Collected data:
★ ★ ★ ★
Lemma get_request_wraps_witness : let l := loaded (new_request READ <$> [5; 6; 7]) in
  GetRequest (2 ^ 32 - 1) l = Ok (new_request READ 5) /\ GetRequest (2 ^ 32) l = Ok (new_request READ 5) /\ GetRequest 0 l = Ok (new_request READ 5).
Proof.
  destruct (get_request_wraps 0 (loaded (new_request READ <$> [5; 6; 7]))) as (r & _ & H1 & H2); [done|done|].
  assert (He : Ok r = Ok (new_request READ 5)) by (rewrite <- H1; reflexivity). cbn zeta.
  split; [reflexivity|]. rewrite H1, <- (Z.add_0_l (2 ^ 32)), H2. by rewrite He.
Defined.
★ ★ ★ ★
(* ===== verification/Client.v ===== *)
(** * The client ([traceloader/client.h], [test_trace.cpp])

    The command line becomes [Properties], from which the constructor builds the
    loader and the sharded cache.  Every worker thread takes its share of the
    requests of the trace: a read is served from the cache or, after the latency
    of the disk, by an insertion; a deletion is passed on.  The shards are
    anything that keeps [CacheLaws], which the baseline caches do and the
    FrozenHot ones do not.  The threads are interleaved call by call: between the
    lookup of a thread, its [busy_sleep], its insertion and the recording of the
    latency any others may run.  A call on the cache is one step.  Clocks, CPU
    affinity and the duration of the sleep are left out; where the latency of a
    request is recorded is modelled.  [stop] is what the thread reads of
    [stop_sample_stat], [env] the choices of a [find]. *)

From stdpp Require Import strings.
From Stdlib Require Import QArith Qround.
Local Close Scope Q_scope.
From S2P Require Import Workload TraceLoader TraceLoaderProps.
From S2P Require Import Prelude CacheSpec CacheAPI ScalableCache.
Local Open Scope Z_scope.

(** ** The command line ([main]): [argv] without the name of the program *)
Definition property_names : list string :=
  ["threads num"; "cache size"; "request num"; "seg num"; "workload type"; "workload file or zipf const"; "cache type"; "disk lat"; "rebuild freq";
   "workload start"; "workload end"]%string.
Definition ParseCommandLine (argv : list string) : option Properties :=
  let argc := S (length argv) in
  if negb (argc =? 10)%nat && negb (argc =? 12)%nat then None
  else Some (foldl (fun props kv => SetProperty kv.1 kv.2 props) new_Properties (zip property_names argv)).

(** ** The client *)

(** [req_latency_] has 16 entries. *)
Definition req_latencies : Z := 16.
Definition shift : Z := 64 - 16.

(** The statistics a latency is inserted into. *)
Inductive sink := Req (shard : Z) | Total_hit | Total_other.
★ ★ ★ ★
What this task involves →
Only lines containing the string "Local" belong in the answer; find them in the data above and copy them.

Answer to the exercise →
Local Close Scope Q_scope.
Local Open Scope Z_scope.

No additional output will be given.